Anxiety over the proliferation of cryptocurrency mines in Texas has prompted the proposed regulation, but it also could affect oil fields, steel mills and other major electricity consumers


ERCOT is considering new rules that some industrial companies say could damage the state’s ability to attract large manufacturing to the state.

Anxiety over the proliferation of cryptocurrency mines in Texas has prompted the proposed changes, but they also could affect oil fields, steel mills and other major electricity consumers. Industrial-scale users describe the proposed changes as unprecedented in Texas, and nonexistent anywhere else in the United States.

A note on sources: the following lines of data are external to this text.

Lemma step_recorded (config : CrawlerConfig) (pool : Pool) (next : nat * Attempt) :
  successesRecorded (state (world pool)) (tasks pool) ->
  successesRecorded (state (world (step config pool next))) (tasks (step config pool next)).
Proof.
  intros Hrec.
  pose proof (step_committed config pool next) as Hc. revert Hc. unfold step.
  destruct (pickRunning next.1 (tasks pool)) as [i|]; [|intros _; exact Hrec].
  destruct (tasks pool !! i) as [[ch [| n |r]]|] eqn:Hi; try (intros _; exact Hrec).
  pose proof (scrapeAttempt_ok config ch next.2 (world pool)) as Hok.
  destruct (scrapeAttempt config ch next.2 (world pool)) as [r w]. simpl in Hok.
  unfold afterAttempt. destruct r as [c|e]; [|destruct (n <=? retries config)%nat];
    cbn [world tasks]; intros Hc;
    pose proof (successesRecorded_later _ _ _ _ Hc Hrec) as Hrec'.
  - apply successesRecorded_dispatch, Forall_insert; [exact Hrec'|].
    intros _. cbn [chapter]. rewrite (Hok c eq_refl). apply recorded_commit.
  - apply Forall_insert; [exact Hrec' | discriminate].
  - apply successesRecorded_dispatch, Forall_insert; [exact Hrec' | discriminate].
Qed.

Lemma run_recorded (config : CrawlerConfig) (schedule : list (nat * Attempt)) (pool : Pool) :
  successesRecorded (state (world pool)) (tasks pool) ->
  successesRecorded (state (world (run config pool schedule)))
                    (tasks (run config pool schedule)).
Proof.
  revert pool. induction schedule as [|next schedule IH]; intros pool H; [exact H|].
  rewrite run_cons. apply IH, step_recorded, H.
Qed.

Lemma startPool_recorded (config : CrawlerConfig) (chs : list ChapterInfo)
    (tracker : ProgressTracker) (w : World) :
  successesRecorded (state w) (tasks (startPool config chs tracker w)).
Proof.
  simpl. apply successesRecorded_dispatch. unfold successesRecorded.
  apply List.Forall_forall. intros t Ht. apply in_map_iff in Ht as (ch & <- & _).
  discriminate.
Qed.

(** What [scrapeChapters] returns is read off the pool at the end of the
    schedule. *)
Lemma scrapeChapters_pool (config : CrawlerConfig) (chs : list ChapterInfo)
    (schedule : list (nat * Attempt)) (tracker tracker' : ProgressTracker)
    (w w' : World) (summary : Summary) :
  scrapeChapters config chs schedule tracker w = Some (summary, tracker', w') ->
  w' = world (run config (startPool config chs tracker w) schedule) /\
  tracker' = progress (run config (startPool config chs tracker w) schedule) /\
  Forall2 (fun t r => status t = Settled r)
          (tasks (run config (startPool config chs tracker w) schedule))
          (results summary).
Proof.
  unfold scrapeChapters.
  destruct (mapM resultOf _) as [rs|] eqn:Hm; [|discriminate].
  intros [= <- <- <-]. repeat split. simpl.
  apply mapM_Some_1 in Hm. eapply Forall2_impl; [exact Hm|].
  intros t r. unfold resultOf. destruct (status t); congruence.
Qed.

Lemma scrapeChapters_committed (config : CrawlerConfig) (chs : list ChapterInfo)
    (schedule : list (nat * Attempt)) (tracker tracker' : ProgressTracker)
    (w w' : World) (summary : Summary) :
  scrapeChapters config chs schedule tracker w = Some (summary, tracker', w') ->
  committed chs (state w) (state w').
Proof.
  intros H. destruct (scrapeChapters_pool _ _ _ _ _ _ _ _ H) as (-> & _ & _).
  exact (run_committed config chs tracker schedule (startPool config chs tracker w)
           (startPool_invariant config chs tracker w)).
Qed.

Lemma recorded_results (st : CrawlerState) (ts : list Task) (rs : list taskResult) :
  Forall2 (fun t r => status t = Settled r) ts rs ->
  successesRecorded st ts ->
  Forall2 (fun ch r => r = Undefined -> recorded st ch) (List.map chapter ts) rs.
Proof.
  unfold successesRecorded.
  induction 1 as [|t r ts rs Hst _ IH]; intros Hrec; simpl; [constructor|].
  inversion Hrec as [|? ? Ht Hts]; subst. constructor; [|apply IH; assumption].
  intros ->. apply Ht. unfold isFulfilled. rewrite Hst. reflexivity.
Qed.

Lemma scrapeChapters_recorded (config : CrawlerConfig) (chs : list ChapterInfo)
    (schedule : list (nat * Attempt)) (tracker tracker' : ProgressTracker)
    (w w' : World) (summary : Summary) :
  scrapeChapters config chs schedule tracker w = Some (summary, tracker', w') ->
  Forall2 (fun ch r => r = Undefined -> recorded (state w') ch) chs (results summary).
Proof.
  intros H. destruct (scrapeChapters_pool _ _ _ _ _ _ _ _ H) as (-> & _ & Hres).
  pose proof (run_recorded config schedule (startPool config chs tracker w)
                (startPool_recorded config chs tracker w)) as Hrec.
  pose proof (run_invariant config chs tracker schedule (startPool config chs tracker w)
                (startPool_invariant config chs tracker w)) as Hinv.
  pose proof (recorded_results _ _ _ Hres Hrec) as HR.
  rewrite (inv_chapters _ _ _ _ Hinv) in HR. exact HR.
Qed.

End RunAndState.

(** X1: a run of [scrapeChapters] never takes an id out of
    [completedChapters] and never lowers [lastCompletedIndex], and it leaves
    the url, the metadata and the list of chapters of the state as they
    were. *)
Theorem scrapeChapters_preserves_progress
    (config : Models.CrawlerConfig) (chapters : list Models.ChapterInfo)
    (schedule : list (nat * Scraper.Attempt)) (tracker tracker' : Utils.ProgressTracker)
    (w w' : Scraper.World) (summary : Scraper.Summary) :
  Scraper.scrapeChapters config chapters schedule tracker w = Some (summary, tracker', w') ->
  (forall k, In k (Models.completedChapters (Scraper.state w)) ->
             In k (Models.completedChapters (Scraper.state w'))) /\
  Models.lastCompletedIndex (Scraper.state w) <= Models.lastCompletedIndex (Scraper.state w') /\
  Models.stateUrl (Scraper.state w') = Models.stateUrl (Scraper.state w) /\
  Models.metadata (Scraper.state w') = Models.metadata (Scraper.state w) /\
  Models.chapters (Scraper.state w') = Models.chapters (Scraper.state w).
Proof.
  intros H. pose proof (scrapeChapters_committed _ _ _ _ _ _ _ _ H) as Hc.
  split; [|split].
  - intros k. apply (committed_completed _ _ _ k Hc).
  - apply (committed_index _ _ _ Hc).
  - apply (committed_listing _ _ _ Hc).
Qed.

Lemma scrapeChapters_preserves_progress_witness :
  exists summary tracker' w',
    Scraper.scrapeChapters Samples.oneRetry (List.map Samples.numbered [2; 4; 5])
      Samples.oneFailure (Utils.newProgressTracker 3) Samples.resumedWorld
      = Some (summary, tracker', w') /\
    (forall k, In k ["chapter-1"; "chapter-3"] ->
               In k (Models.completedChapters (Scraper.state w'))) /\
    3 <= Models.lastCompletedIndex (Scraper.state w').
Proof.
  destruct (Scraper.scrapeChapters Samples.oneRetry (List.map Samples.numbered [2; 4; 5])
              Samples.oneFailure (Utils.newProgressTracker 3) Samples.resumedWorld)
    as [[[summary tracker'] w']|] eqn:H; [|vm_compute in H; discriminate].
  exists summary, tracker', w'. split; [reflexivity|].
  destruct (scrapeChapters_preserves_progress _ _ _ _ _ _ _ _ H) as (Hk & Hidx & _).
  split; assumption.
Defined.

(** X2: once [scrapeChapters] has returned, every chapter whose task
    succeeded (result [undefined]) is recorded in the state: its id is in
    [completedChapters] and [lastCompletedIndex] is at least its index. *)
Theorem scrapeChapters_records_successes
    (config : Models.CrawlerConfig) (chapters : list Models.ChapterInfo)
    (schedule : list (nat * Scraper.Attempt)) (tracker tracker' : Utils.ProgressTracker)
    (w w' : Scraper.World) (summary : Scraper.Summary) :
  Scraper.scrapeChapters config chapters schedule tracker w = Some (summary, tracker', w') ->
  Forall2 (fun ch r =>
             r = Scraper.Undefined ->
             In (Models.id ch) (Models.completedChapters (Scraper.state w')) /\
             Models.index ch <= Models.lastCompletedIndex (Scraper.state w'))
          chapters (Scraper.results summary).
Proof. intros H. exact (scrapeChapters_recorded _ _ _ _ _ _ _ _ H). Qed.

Lemma scrapeChapters_records_successes_witness :
  exists summary tracker' w',
    Scraper.scrapeChapters Samples.oneRetry (List.map Samples.numbered [2; 4; 5])
      Samples.oneFailure (Utils.newProgressTracker 3) Samples.resumedWorld
      = Some (summary, tracker', w') /\
    Forall2 (fun ch r =>
               r = Scraper.Undefined ->
               In (Models.id ch) (Models.completedChapters (Scraper.state w')) /\
               Models.index ch <= Models.lastCompletedIndex (Scraper.state w'))
            (List.map Samples.numbered [2; 4; 5]) (Scraper.results summary).
Proof.
  destruct (Scraper.scrapeChapters Samples.oneRetry (List.map Samples.numbered [2; 4; 5])
              Samples.oneFailure (Utils.newProgressTracker 3) Samples.resumedWorld)
    as [[[summary tracker'] w']|] eqn:H; [|vm_compute in H; discriminate].
  exists summary, tracker', w'. split; [reflexivity|].
  exact (scrapeChapters_records_successes _ _ _ _ _ _ _ _ H).
Defined.

(** X3: a run of [scrapeChapters] adds to [completedChapters] only ids of
    the chapters it was given, and [lastCompletedIndex] ends as it was or as
    the index of one of those chapters. *)
Theorem scrapeChapters_records_only_scheduled
    (config : Models.CrawlerConfig) (chapters : list Models.ChapterInfo)
    (schedule : list (nat * Scraper.Attempt)) (tracker tracker' : Utils.ProgressTracker)
    (w w' : Scraper.World) (summary : Scraper.Summary) :
  Scraper.scrapeChapters config chapters schedule tracker w = Some (summary, tracker', w') ->
  (forall k, In k (Models.completedChapters (Scraper.state w')) ->
             In k (Models.completedChapters (Scraper.state w)) \/
             exists ch, In ch chapters /\ k = Models.id ch) /\
  (Models.lastCompletedIndex (Scraper.state w') = Models.lastCompletedIndex (Scraper.state w) \/
   exists ch, In ch chapters /\
              Models.lastCompletedIndex (Scraper.state w') = Models.index ch).
Proof.
  intros H. pose proof (scrapeChapters_committed _ _ _ _ _ _ _ _ H) as Hc.
  split.
  - intros k. apply (committed_completed _ _ _ k Hc).
  - apply (committed_index _ _ _ Hc).
Qed.

Lemma scrapeChapters_records_only_scheduled_witness :
  exists summary tracker' w',
    Scraper.scrapeChapters Samples.oneRetry (List.map Samples.numbered [2; 4; 5])
      Samples.oneFailure (Utils.newProgressTracker 3) Samples.resumedWorld
      = Some (summary, tracker', w') /\
    (forall k, In k (Models.completedChapters (Scraper.state w')) ->
               In k ["chapter-1"; "chapter-3"] \/
               exists ch, In ch (List.map Samples.numbered [2; 4; 5]) /\ k = Models.id ch).
Proof.
  destruct (Scraper.scrapeChapters Samples.oneRetry (List.map Samples.numbered [2; 4; 5])
              Samples.oneFailure (Utils.newProgressTracker 3) Samples.resumedWorld)
    as [[[summary tracker'] w']|] eqn:H; [|vm_compute in H; discriminate].
  exists summary, tracker', w'. split; [reflexivity|].
  exact (proj1 (scrapeChapters_records_only_scheduled _ _ _ _ _ _ _ _ H)).
Defined.

(** The run of [Samples.oneFailure] on the resumed state: chapters 2 and 5
    are added, chapter 4 is not. *)
Example scrapeChapters_resumed_run :
  (fun r => (Models.completedChapters (Scraper.state r.2),
             Models.lastCompletedIndex (Scraper.state r.2))) <$>
    Scraper.scrapeChapters Samples.oneRetry (List.map Samples.numbered [2; 4; 5])
      Samples.oneFailure (Utils.newProgressTracker 3) Samples.resumedWorld
  = Some (["chapter-1"; "chapter-3"; "chapter-2"; "chapter-5"], 5).
Proof. vm_compute. reflexivity. Qed.

(** ** A second pass after a run *)

Section SecondPass.
Import Js Utils Models Scraper.

Lemma targetIndexes_chapters (config : CrawlerConfig) (st st' : CrawlerState) :
  chapters st' = chapters st -> targetIndexes config st' = targetIndexes config st.
Proof. intros H. unfold targetIndexes. rewrite H. reflexivity. Qed.

Lemma getChaptersToScrape_committed (config : CrawlerConfig) (chs : list ChapterInfo)
    (st st' : CrawlerState) (c : ChapterInfo) :
  force config = false ->
  committed chs st st' ->
  In c (getChaptersToScrape config st') ->
  In c (getChaptersToScrape config st) /\ ~ In (id c) (completedChapters st').
Proof.
  intros Hforce Hc Hin.
  destruct (committed_listing _ _ _ Hc) as (_ & _ & Hchs).
  apply getChaptersToScrape_spec in Hin. destruct Hin as (H1 & H2 & H3).
  destruct H3 as [H3|H3]; [congruence|].
  split; [|exact H3].
  apply getChaptersToScrape_spec. rewrite <- Hchs.
  rewrite <- (targetIndexes_chapters config st st' Hchs).
  split; [exact H1|]. split; [exact H2|]. right.
  intros Hk. apply H3. apply (committed_completed _ _ _ (id c) Hc). exact Hk.
Qed.

Lemma Forall2_all_left {A B : Type} (P : A -> B -> Prop) (Q : B -> Prop) (R : A -> Prop)
    (l : list A) (rs : list B) :
  (forall a b, P a b -> Q b -> R a) ->
  Forall2 P l rs -> List.Forall Q rs -> List.Forall R l.
Proof.
  intros HPQ H. induction H as [|a b l rs Hab _ IH]; intros HQ.
  - constructor.
  - inversion HQ; subst. constructor; [eapply HPQ; eassumption | apply IH; assumption].
Qed.

End SecondPass.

Under the ERCOT proposals, any new facility with an average peak consumption of 75 megawatts or more – that is, enough at least to power about 15,000 homes on a hot summer day – would need to provide additional operational information to ERCOT and comply with other new requirements. Smaller consumers using 25 megawatts also would need to provide more information to ERCOT. In the proposed rules, ERCOT also wants to regulate when and how large-scale users ramp up and down their power consumption.

The regulation, under revision by a workgroup composed of industry experts, is months away from final approval. Eventually it will head to ERCOT’s board before final consideration by the Public Utility Commission.

Katie Coleman, of Texas Industrial Electricity Consumers

Industrial Consumers Express Concern
But a major industrial trade group already has taken steps to intervene in the process, according to published reports. In addition to submitting comments opposing the rules, representatives of the Texas Industrial Electric Consumers trade group recently met with officials in the governor’s office and the PUC about the regulation, according to a report in the Dallas Morning News.

The recent influx into ERCOT of large data centers such as cryptocurrency mining facilities and those focusing on artificial intelligence is driving the rules proposal. Unlike more traditional industrial-scale energy consumers, crypto miners and data centers can ramp up and down in scant minutes in response to power price fluctuations. This rapid-fire ramping can strain ERCOT’s ability to control frequency levels, and thereby create grid reliability challenges. Also, unlike more traditional large-scale industrial facilities, crypto-mining operations can go from paper concepts to operational facilities within months.

Katie Coleman, counsel for Texas Industrial Electric Consumers, said ERCOT would exert too much control over industrial users if the proposed go into effect without changes. “For the first time, ERCOT is trying to basically reach down to their facility and impose requirements on how they operate,” said Coleman, according to a Dallas Morning News report.

Supporters of the rules change told the newspaper that the proposed requirements are no more onerous than those already imposed by utility companies when determining the level of infrastructure needed to connect industrial users to the grid.

Lee Bratcher, president of the pro-crypto Texas Blockchain Council, said his organization mostly supports the proposed rules, according to the Dallas Morning News.

According to ERCOT, the proposed regulation would only apply to industrial-scale consumers seeking to connect to the grid within two years. ERCOT began its consideration of the crypto-mining influx in 2021, when it created a task force to examine the issue.

The Background
On June 9, Texas Gov. Greg Abbott signed into law Senate Bill 1929, new legislation that grants explicit authority to ERCOT for registration of crypto loads. Later, in the spring of 2022, ERCOT and its stakeholders formed the Large Flexible Load Task Force (LFLTF) to consider the unique grid challenges presented by the rapid influx of crypto-mining operations. At the time, there were 17 megawatts of crypto load in ERCOT’s interconnection queue. Much more exists now. In August, ERCOT filed the work product of the task force, Nodal Protocol Revision Request 1191. This NPRR continues to be discussed at the task force’s monthly meetings, but now more traditional ERCOT committees also have become involved — including the Protocol Revision Subcommittee. Eventually, NPRR 1191 could make it to the full ERCOT board and the PUC for ultimate approval.